Des parents seuls, ne pouvant pas faire le déplacement à deux parfois à travers toute l’île alors qu’il faut s’occuper de la famille – grande avec une natalité de près de 4 enfants/femme – mais surtout des bêtes et des champs, sont venus nous les montrer, en staff de 3 chirurgiens, 2 anesthésistes, une infirmière anesthésiste, une médecin et une infirmière locales, payés par l’ONG cette semaine. Des parents (femmes surtout) souriants, connaissants leur chance de pouvoir bénéficier de soins gratuits financés par Médecins du Monde, association très présente localement, l’Etat ne pouvant pas assurer ses missions les plus essentielles.
Nous avons vus des enfants, comme leurs parents, dignes, discrets, sur leur 31, à hauteur de leurs moyens dérisoires alors que l’hiver s’annonce ici sur les hauts plateaux (+1200 m).
Tous ont attendus toute la journée, arrivés bien avant nous (8h) au CHU, partis bien après nous aussi (17h), dans la fourmilière de ce grand hôpital sans moyens.
Quelques-uns ne seront pas soignés, décrétés incurables ici, en raison des ressources limitées en temps, un peu, en argent, beaucoup.
« Justice » distributive.
Certaines chirurgies extrêmes ici seront néanmoins tentées, car ces enfants mourront de toute façon sans aide et avant 2015, en sachant que nous ne pouvons pas compter sur ce qu’il n’y a pas : une présence dédiée 24/24 ou une « réanimation » telle qu’on l’entend. Il faudra que ça passe. Ils auraient de toute façon aussi été opérés sans nous… s’il y a quelqu’un pour payer, et par des praticiens moins entraînés (pas de financement signifie peu de programme opératoire…)
Difficile de ne pas penser tout le temps qu’avec mes frais d’hôtel et de bouche on pourrait encore soigner ou vacciner tant de patients… Pourtant la valeur ajoutée de notre présence ici est si grande… pour une quantité limitée d’enfants. Nous avons déployé en une journée, grâce à l’efficace logistique du service de chirurgie infantile, une petite zone de médecine quasi-riche, avec les moyens du bord. Tout devra être achevé samedi matin, quand nous partons, le reste étant en théorie à la charge des familles (tout, du robinet de perfusion aux leucos pour les pansements en passant par les prises de sang, payable par avance).

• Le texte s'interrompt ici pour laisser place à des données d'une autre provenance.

(* ===== verification/Snapshot.v ===== *)
(** * Snapshots of a directory cache

    [packages/bridge-verify-core/src/snapshot.rs]: a trial client gets the
    SQLite database of the live client through the backup interface and the
    other files by copying, within a deadline. *)

From S2P Require Import Prelude Str.
Open Scope Z_scope.

Module Snapshot.

(** ** Files and outcomes *)

(** A path under the destination, and the files there. *)
Abbreviation path := (list str).
Abbreviation tree := (gmap path (list Z)).

Definition SNAPSHOT_BACKUP_DEADLINE : Z := 15000.
Definition DB_NAME : str := lit "dir.sqlite3".
Definition SIDECAR_NAMES : list str := [lit "dir.sqlite3-journal"; lit "dir.sqlite3-wal"; lit "dir.sqlite3-shm"].
Definition REST_COPY_SKIP : list str := DB_NAME :: SIDECAR_NAMES ++ [lit "dir.lock"].

(** One step of the online backup, with what the destination then holds. *)
Inductive StepResult : Type :=
| Done (db : list Z)
| More (db : list Z)
| Busy
| Locked
| StepError.

(** What copying a file does: the content it had, or what a failure leaves. *)
Inductive copied : Type :=
| CopyOk (content : list Z)
| CopyFailed (left_over : option (list Z)).

(** The source as the copy finds it: of a directory, whether its destination
    can be created and whether it can be read, and its entries with the time of
    the deadline check before each. *)
Inductive source : Type :=
| SrcDir (created listed : bool) (es : entries)
| SrcFile (c : copied)
| SrcUnknown
with entries : Type :=
| NoMore
| Unreadable (es : entries)
| Entry (now : Z) (name : str) (child : source) (es : entries).

Scheme source_mut := Induction for source Sort Prop
with entries_mut := Induction for entries Sort Prop.
Combined Scheme source_entries_ind from source_mut, entries_mut.

(** What the system answers during one snapshot; the clock is in
    milliseconds. *)
Record io : Type := mkIo {
  create_ok : bool;
  remove_db_ok : bool;
  remove_sidecar_ok : str → bool;
  src_db_exists : bool;
  open_src_ok : bool;
  open_dest_ok : bool;
  backup_ok : bool;
  started : Z;
  steps : list (Z * StepResult);
  cleanup_ok : str → bool;
  rest : source;
}.

(** ** The snapshot *)

(** [remove_file], where a missing file is no failure. *)
Definition remove_if_exists (ok : bool) (p : path) (dest : tree) : bool * tree :=
  match dest !! p with
  | None => (true, dest)
  | Some _ => if ok then (true, delete p dest) else (false, dest)
  end.

Fixpoint remove_each (ok : str → bool) (names : list str) (dest : tree) : bool * tree :=
  match names with
  | [] => (true, dest)
  | n :: names' =>
      let '(a, dest) := remove_if_exists (ok n) [n] dest in
      let '(b, dest) := remove_each ok names' dest in
      (a && b, dest)
  end.

Definition remove_db_and_sidecars (e : io) (dest : tree) : bool * tree :=
  remove_each (cleanup_ok e) (DB_NAME :: SIDECAR_NAMES) dest.

Definition copy_deadline_passed (deadline : option Z) (now : Z) : bool :=
  match deadline with Some d => d <=? now | None => false end.

Definition copy_file (c : copied) (p : path) (dest : tree) : tree :=
  match c with
  | CopyOk content => <[p := content]> dest
  | CopyFailed (Some part) => <[p := part]> dest
  | CopyFailed None => dest
  end.

Fixpoint copy_rest_recursive (deadline : option Z) (here : path) (src : source) (dest : tree) {struct src} : tree :=
  match src with
  | SrcDir created listed es =>
      if negb created then dest else if negb listed then dest else copy_entries deadline here es dest
  | SrcFile c => copy_file c here dest
  | SrcUnknown => dest
  end
with copy_entries (deadline : option Z) (here : path) (es : entries) (dest : tree) {struct es} : tree :=
  match es with
  | NoMore => dest
  | Unreadable es' => copy_entries deadline here es' dest
  | Entry now name child es' =>
      if bool_decide (name ∈ REST_COPY_SKIP) then copy_entries deadline here es' dest
      else if copy_deadline_passed deadline now then dest
      else copy_entries deadline here es' (copy_rest_recursive deadline (here ++ [name]) child dest)
  end.

(** The backup loop; [None] while it still runs. *)
Fixpoint backup_loop (deadline : Z) (l : list (Z * StepResult)) (db : list Z) : option (bool * list Z) :=
  match l with
  | [] => None
  | (now, r) :: l' =>
      if deadline <=? now then Some (false, db)
      else match r with
      | Done db' => Some (true, db')
      | More db' => backup_loop deadline l' db'
      | Busy | Locked => backup_loop deadline l' db
      | StepError => Some (false, db)
      end
  end.

Definition backup_deadline (e : io) (deadline : option Z) : Z :=
  match deadline with
  | Some shared => Z.min (started e + SNAPSHOT_BACKUP_DEADLINE) shared
  | None => started e + SNAPSHOT_BACKUP_DEADLINE
  end.

(** The destination database is created empty, then filled. *)
Definition backup (e : io) (deadline : option Z) (dest : tree) : option (bool * tree) :=
  if negb (open_dest_ok e) then Some (false, dest)
  else
    let dest := <[[DB_NAME] := []]> dest in
    if negb (backup_ok e) then Some (false, dest)
    else match backup_loop (backup_deadline e deadline) (steps e) [] with
    | None => None
    | Some (ok, db) => Some (ok, <[[DB_NAME] := db]> dest)
    end.

Definition snapshot_cache_dir (e : io) (deadline : option Z) (dest : tree) : option (bool * tree) :=
  if negb (create_ok e) then Some (false, dest)
  else
    let '(ok, dest) := remove_if_exists (remove_db_ok e) [DB_NAME] dest in
    if negb ok then Some (false, dest)
    else
      let '(_, dest) := remove_each (remove_sidecar_ok e) SIDECAR_NAMES dest in
      if negb (src_db_exists e) then Some (true, dest)
      else if negb (open_src_ok e) then Some (remove_db_and_sidecars e dest)
      else match backup e deadline dest with
      | None => None
      | Some (false, dest) => Some (remove_db_and_sidecars e dest)
      | Some (true, dest) => Some (true, copy_rest_recursive deadline [] (rest e) dest)
      end.

(** ** What the copy writes *)

(** A file of the source below [here], not under a skipped name, and what
    copying it does. *)
Inductive found : path → source → path → copied → Prop :=
| found_file here c : found here (SrcFile c) here c
| found_dir here es p c : found_in here es p c → found here (SrcDir true true es) p c
with found_in : path → entries → path → copied → Prop :=
| found_unreadable here es p c : found_in here es p c → found_in here (Unreadable es) p c
| found_here here now name child es p c :
    name ∉ REST_COPY_SKIP → found (here ++ [name]) child p c → found_in here (Entry now name child es) p c
| found_later here now name child es p c : found_in here es p c → found_in here (Entry now name child es) p c.

Lemma copy_file_lookup c p dest q :
  copy_file c p dest !! q ≠ dest !! q → q = p ∧
    match c with CopyOk x => copy_file c p dest !! q = Some x | CopyFailed l => copy_file c p dest !! q = l end.
Proof.
  destruct c as [x|[x|]]; cbn; [..|done]; (destruct (decide (q = p)) as [->|]; [|by rewrite lookup_insert_ne]);
    rewrite lookup_insert_eq; done.
Qed.

(** What a path then holds, if it changed, is what copying one of the files
    left there. *)
Definition left_by (c : copied) : option (list Z) := match c with CopyOk x => Some x | CopyFailed l => l end.

Lemma copy_writes deadline :
  (∀ src here dest q, copy_rest_recursive deadline here src dest !! q ≠ dest !! q →
     ∃ c, found here src q c ∧ copy_rest_recursive deadline here src dest !! q = left_by c) ∧
  (∀ es here dest q, copy_entries deadline here es dest !! q ≠ dest !! q →
     ∃ c, found_in here es q c ∧ copy_entries deadline here es dest !! q = left_by c).
Proof.
  apply source_entries_ind.
  - intros created listed es IH here dest q. cbn [copy_rest_recursive]. destruct created, listed; cbn [negb]; try done.
    intros (c & Hc & Hl)%IH. exists c. split; [by constructor|done].
  - intros c here dest q. cbn [copy_rest_recursive]. intros [-> Hl]%copy_file_lookup. exists c. split; [constructor|].
    by destruct c.
  - done.
  - done.
  - intros es IH here dest q. cbn [copy_entries]. intros (c & Hc & Hl)%IH. exists c. split; [by constructor|done].
  - intros now name child IHc es IH here dest q. cbn [copy_entries]. case_bool_decide as Hs.
    { intros (c & Hc & Hl)%IH. exists c. split; [by apply found_later|done]. }
    destruct (copy_deadline_passed deadline now); [done|].
    set (dest' := copy_rest_recursive deadline (here ++ [name]) child dest). intros Hq.
    destruct (decide (copy_entries deadline here es dest' !! q = dest' !! q)) as [He|Hne].
    + rewrite He in *. apply IHc in Hq as (c & Hc & Hl). exists c. split; [by apply found_here|done].
    + apply IH in Hne as (c & Hc & Hl). exists c. split; [by apply found_later|done].
Qed.
(* ===== verification/Verifier.v ===== *)
(** * Circuit verification of bridges

    [apps/socks5-proxy/src/bridges/bridge_verifier.rs] with the ownership
    decisions of [packages/bridge-verify-core/src/pt_reap.rs]: the sequential
    verification of a batch under a shared budget, the admission decision, the
    background tick over the health store, and which child processes a sweep
    may kill.  Time passes as the environment says: every phase of a check has
    the time it would need, and the code's limits cut it short. *)

From S2P Require Import Prelude Order OrdMap Str Net Crates Samples Identity BridgeStore StoreStats.
Import Identity Store Stats.
Open Scope Z_scope.

Module Verifier.

(** ** Leaked transport processes *)

Definition KILL_MARKERS_CAP : nat := 128.

Definition register_kill_marker (markers : list str) (marker_name : str) : list str :=
  if bool_decide (marker_name ∈ markers) then markers
  else
    let markers := markers ++ [marker_name] in
    if (KILL_MARKERS_CAP <? length markers)%nat then tail markers else markers.

(** A child as [(pid, ppid, name)]. *)
Definition kill_targets (children : list (Z * Z * str)) (my_pid : Z) (markers : list str) : list Z :=
  if is_empty markers then []
  else map (fun c => c.1.1)
         (List.filter (fun '(pid, ppid, name) =>
            (ppid =? my_pid) && negb (pid =? my_pid) && bool_decide (name ∈ markers)) children).

(** [kill_marked_children]: the processes a sweep terminates, given the own
    children of the process snapshot as [(pid, exe)]. *)
Definition kill_marked_children (registry : list str) (children : list (Z * str)) (my_pid : Z) : list Z :=
  let markers := map to_ascii_lowercase registry in
  if is_empty markers then []
  else kill_targets (map (fun c => (c.1, my_pid, to_ascii_lowercase c.2)) children) my_pid markers.

Definition STATE_LOCATION_KEY : str := lit "TOR_PT_STATE_LOCATION".

Fixpoint find_map {A B} (f : A → option B) (l : list A) : option B :=
  match l with
  | [] => None
  | x :: l' => match f x with Some y => Some y | None => find_map f l' end
  end.

Definition environ_state_location (environ : str) : option str :=
  find_map (fun entry =>
    match split_once 61 entry with
    | Some (key, value) => if bool_decide (key = STATE_LOCATION_KEY) then Some value else None
    | None => None
    end) (split_on 0 environ).

Definition owned_process_targets (children : list (Z * Z * option str)) (my_pid : Z) (token : str) : list Z :=
  if is_empty token then []
  else map (fun c => c.1.1)
         (List.filter (fun '(pid, ppid, state_location) =>
            (ppid =? my_pid) && negb (pid =? my_pid) && negb (pid =? 0) &&
            bool_decide (state_location = Some token)) children).

(** ** One batch *)

(** [serde_json]: the boolean member of a body that parses. *)
Class JsonCrate : Type := {
  json_bool : str → str → option bool;
}.

Definition confirms_tor `{JsonCrate} (body : str) : bool :=
  bool_decide (json_bool body (lit "IsTor") = Some true).

Definition CIRCUIT_VERIFY_BOOTSTRAP_TIMEOUT : Z := from_secs 60.
Definition CIRCUIT_VERIFY_PROBE_TIMEOUT : Z := from_secs 90.
Definition VERIFY_RUNTIME_SHUTDOWN_GRACE : Z := from_secs 5.

(** What one check meets: the outcome of each phase and the time it needs. *)
Record check : Type := mkCheck {
  mkdir_ok : bool;
  runtime_ok : bool;
  setup : Z;
  create_ok : bool;
  bootstrap : Z * bool;
  probe : Z * option str;
  shutdown : Z;
  cleanup : Z;
}.

(** Why a bridge is reported as not verified. *)
Inductive Reason : Type :=
| LockBudget
| Budget
| NoTransport
| NoScratch
| NoRuntime
| CreateFailed
| BudgetBeforeBootstrap
| BootstrapFailed
| BudgetBeforeProbe
| ProbeFailed
| NotTor.

(** A limit within the shared deadline. *)
Definition within (deadline : option Z) (limit now : Z) : Z :=
  match deadline with
  | None => limit
  | Some d => Z.min limit (Z.max 0 (d - now))
  end.

(** [timeout]: whether the work finished in its limit, and when it is over. *)
Definition timeout (limit now need : Z) : bool * Z :=
  if need <=? limit then (true, now + need) else (false, now + limit).

Section Verify.
Context `{JsonCrate}.
Context (bootstrap_timeout probe_timeout : Z).

(** The check of one bridge inside its own runtime. *)
Definition check_bridge (deadline : option Z) (now : Z) (c : check) : result Z Reason * Z :=
  if negb (create_ok c) then (Err CreateFailed, now)
  else
    let bootstrap_limit := within deadline bootstrap_timeout now in
    if bootstrap_limit =? 0 then (Err BudgetBeforeBootstrap, now)
    else
      let '(done, started) := timeout bootstrap_limit now (bootstrap c).1 in
      if negb (done && (bootstrap c).2) then (Err BootstrapFailed, started)
      else
        let probe_limit := within deadline probe_timeout started in
        if probe_limit =? 0 then (Err BudgetBeforeProbe, started)
        else
          let '(done, over) := timeout probe_limit started (probe c).1 in
          match done, (probe c).2 with
          | true, Some body => if confirms_tor body then (Ok (over - started), over) else (Err NotTor, over)
          | _, _ => (Err ProbeFailed, over)
          end.

(** One round of the loop: the report and the time after it. *)
Definition verify_one (deadline : option Z) (has_pt : bool) (now : Z) (b : BridgeLine) (c : check)
  : result Z Reason * Z :=
  if match deadline with Some d => d <=? now | None => false end then (Err Budget, now)
  else if match transport b with Some _ => negb has_pt | None => false end then (Err NoTransport, now)
  else if negb (mkdir_ok c) then (Err NoScratch, now)
  else if negb (runtime_ok c) then (Err NoRuntime, now + cleanup c)
  else
    let '(r, over) := check_bridge deadline (now + setup c) c in
    (r, over + Z.min (shutdown c) (within deadline VERIFY_RUNTIME_SHUTDOWN_GRACE over) + cleanup c).

Fixpoint verify_each (deadline : option Z) (has_pt : bool) (now : Z) (batch : list (BridgeLine * check))
  : list (BridgeLine * result Z Reason) * Z :=
  match batch with
  | [] => ([], now)
  | (b, c) :: batch' =>
      let '(r, over) := verify_one deadline has_pt now b c in
      let '(rest, last) := verify_each deadline has_pt over batch' in
      ((b, r) :: rest, last)
  end.

Definition POLL : Z := 10 * 1000000.

(** The wait for the verifier lock under a deadline: [free] says whether a
    try succeeds, [lag] how much longer than asked a sleep takes. *)
Fixpoint wait_for_lock (fuel : nat) (free : nat → bool) (lag : nat → Z) (deadline now : Z) (n : nat)
  : option (bool * Z) :=
  match fuel with
  | O => None
  | S fuel' =>
      if free n then Some (true, now)
      else
        let remaining := Z.max 0 (deadline - now) in
        if remaining =? 0 then Some (false, now)
        else wait_for_lock fuel' free lag deadline (now + Z.min remaining POLL + lag n) (S n)
  end.

(** The polls a wait can need. *)
Definition polls (deadline now : Z) : nat := S (S (Z.to_nat ((deadline - now) / POLL))).

(** What the whole batch meets: the lock, the snapshot of the cache, and each
    check. *)
Record world : Type := mkWorld {
  lock_free : nat → bool;
  lag : nat → Z;
  lock_wait : Z;
  snapshot : Z;
  checks : nat → check;
}.

Definition batch_of (w : world) (bridges : list BridgeLine) : list (BridgeLine * check) :=
  imap (fun i b => (b, checks w i)) bridges.

Definition verify_bridges_sequential (bridges : list BridgeLine) (has_pt : bool) (max_deadline : option Z)
  (now : Z) (w : world) : option (list (BridgeLine * result Z Reason) * Z) :=
  match
    match max_deadline with
    | Some d => wait_for_lock (polls d now) (lock_free w) (lag w) d now 0
    | None => Some (true, now + lock_wait w)
    end
  with
  | None => None
  | Some (false, now) => Some (map (fun b => (b, Err LockBudget)) bridges, now)
  | Some (true, now) => Some (verify_each max_deadline has_pt (now + snapshot w) (batch_of w bridges))
  end.
End Verify.

(** [admission_verification] and the decision of [verify_for_admission]: the
    worker's verdict, and what the caller sees of it at its deadline. *)
Definition admission_verification `{JsonCrate} (b : BridgeLine) (scratch_ok pt_ok : bool) (deadline now : Z)
  (w : world) : option (result bool unit * Z) :=
  if negb scratch_ok || negb pt_ok then Some (Err tt, now)
  else
    match verify_bridges_sequential CIRCUIT_VERIFY_BOOTSTRAP_TIMEOUT CIRCUIT_VERIFY_PROBE_TIMEOUT
            [b] true (Some deadline) now w with
    | None => None
    | Some (reports, over) =>
        Some (Ok (existsb (fun r => match r.2 with Ok _ => true | Err _ => false end) reports), over)
    end.
Definition before_semicolon (line : list Z) : list Z :=
  match split_once 59 line with
  | Some (a, _) => a
  | None => line
  end.

Definition chunk_size (line : list Z) : result Z FetchError :=
  match from_utf8 (before_semicolon line) with
  | None => Err SizeNotAscii
  | Some s =>
      let digits := trim s in
      match from_str_radix u64_max digits 16 with
      | Some n => Ok n
      | None => Err (InvalidSize digits)
      end
  end.

Fixpoint drain_trailers (fuel : nat) (r : ChunkedReader) (total : Z)
  : option (result ChunkedReader FetchError) :=
  match fuel with
  | O => None
  | S fuel' =>
      match read_line r MAX_TRAILER_LINE TrailerLine with
      | None => None
      | Some (Err e) => Some (Err e)
      | Some (Ok (t, r')) =>
          let total := total + (zlen t + 2) in
          if MAX_TRAILERS_TOTAL <? total then Some (Err TrailersTooLarge)
          else if is_empty t then Some (Ok r')
          else drain_trailers fuel' r' total
      end
  end.

(** The CRLF after the data of a chunk. *)
Definition read_separator (r : ChunkedReader) : option (result ChunkedReader FetchError) :=
  match read_exact_into r 2 with
  | None => None
  | Some (Err IoError) => Some (Err IoError)
  | Some (Err _) => Some (Err ClosedBeforeCrlf)
  | Some (Ok (sep, r')) =>
      if bool_decide (sep = [13; 10]) then Some (Ok r') else Some (Err MissingCrlf)
  end.

Fixpoint decode_loop (fuel : nat) (r : ChunkedReader) (max_body_bytes : Z) (body : list Z)
  : option (result (list Z) FetchError) :=
  match fuel with
  | O => None
  | S fuel' =>
      match read_line r MAX_SIZE_LINE SizeLine with
      | None => None
      | Some (Err e) => Some (Err e)
      | Some (Ok (line, r1)) =>
          match chunk_size line with
          | Err e => Some (Err e)
          | Ok n =>
              if n =? 0 then
                match drain_trailers (S (length (pending r1))) r1 0 with
                | None => None
                | Some (Err e) => Some (Err e)
                | Some (Ok _) => Some (Ok body)
                end
              else match checked_add u64_max (zlen body) n with
              | None => Some (Err (TooLarge max_body_bytes))
              | Some total =>
                  if max_body_bytes <? total then Some (Err (TooLarge max_body_bytes))
                  else match read_exact_into r1 n with
                  | None => None
                  | Some (Err e) => Some (Err e)
                  | Some (Ok (data, r2)) =>
                      match read_separator r2 with
                      | None => None
                      | Some (Err e) => Some (Err e)
                      | Some (Ok r3) => decode_loop fuel' r3 max_body_bytes (body ++ data)
                      end
                  end
              end
          end
      end
  end.
Lemma credentials_stay_home_witness :
  sample_fetch.1 = Some (Ok (lit "abc")) ∧ length sample_fetch.2 = 2%nat ∧ (length sample_fetch.2 ≤ 3)%nat.
Proof.
  split; [vm_compute; reflexivity|]. split; [vm_compute; reflexivity|].
  destruct (credentials_stay_home sample_source 100 sample_hops sample_fetch.1 sample_fetch.2
    (mkTarget (lit "home.example") 443 (lit "home.example") (lit "/list"))) as [Hlen _].
  - vm_compute. reflexivity.
  - unfold sample_fetch. apply surjective_pairing.
  - exact Hlen.
Defined.

Definition looping_hops (_ : nat) : hop := mkHop (fun _ => Ok tt) (Ok tt) (fun _ _ => [Chunked.Bytes [82; 10]]).

Lemma third_redirect_is_refused_witness :
  (fetch_one_inner sample_source 100 looping_hops).1 = Some (Err TooManyRedirects) ∧
  length (fetch_one_inner sample_source 100 looping_hops).2 = 3%nat.
Proof.
  assert (Hr : (fetch_one_inner sample_source 100 looping_hops).1 = Some (Err TooManyRedirects)) by (vm_compute; reflexivity).
  split; [exact Hr|]. apply (third_redirect_is_refused sample_source 100 looping_hops).
  - intros k. split; [intros t|]; discriminate.
  - rewrite <-Hr. apply surjective_pairing.
Defined.

Lemma requests_are_not_smuggled_witness :
  crlf_lines (build_get_request (lit "h") (lit "/p") [lit "A: 1" ++ [13; 10] ++ lit "Evil: 2"] [lit "c=1"]) =
  request_lines (lit "h") (lit "/p") [lit "A: 1" ++ [13; 10] ++ lit "Evil: 2"] [lit "c=1"] ++ [[]; []].
Proof. apply requests_are_not_smuggled; vm_compute; reflexivity. Defined.

Lemma outcomes_match_sources_witness :
  ∃ bridges outcomes, fetch_all [(sample_source, Runs sample_hops); (sample_source, TimesOut)] 100 = Some (bridges, outcomes) ∧
    map outcome_label outcomes = [lit "s"; lit "s"].
Proof.
  destruct (fetch_all [(sample_source, Runs sample_hops); (sample_source, TimesOut)] 100) as [[bridges outcomes]|] eqn:Hf.
  - exists bridges, outcomes. split; [reflexivity|].
    destruct (outcomes_match_sources [(sample_source, Runs sample_hops); (sample_source, TimesOut)] 100 bridges outcomes)
      as [Hl _]; [repeat constructor; discriminate|exact Hf|exact Hl].
  - vm_compute in Hf. discriminate.
Defined.
End Samples.
End Http.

Le programme plutôt intensif débute demain… On accepte aussi d’avoir un peu de chance, ça peut faire le lien.

Sa Majesté Déchue

C’est tout un symbole que ce palais d’une Reine que l’histoire locale raconte exilée par Napoléon en Algérie.
Une coquille incomplètement relookée par la Colas, sûrement plus en quête d’une belle vitrine que de sa place au Valhalla. Un chantier en attente de stabilité politique, à l’instar du pays tout entier.
La Rova fut brûlée vive au lieu de se voir inscrite au Patrimoine Mondial de l’UNESCO, je vous l’ai dit.
Son cœur de béton en lieu de palissandre, sa façade kärsherisée, son antre béant ouvert à tous les vents est à l’image de la Grande Île, une allégorie de l’empire déchu, et de sa lente reconstruction.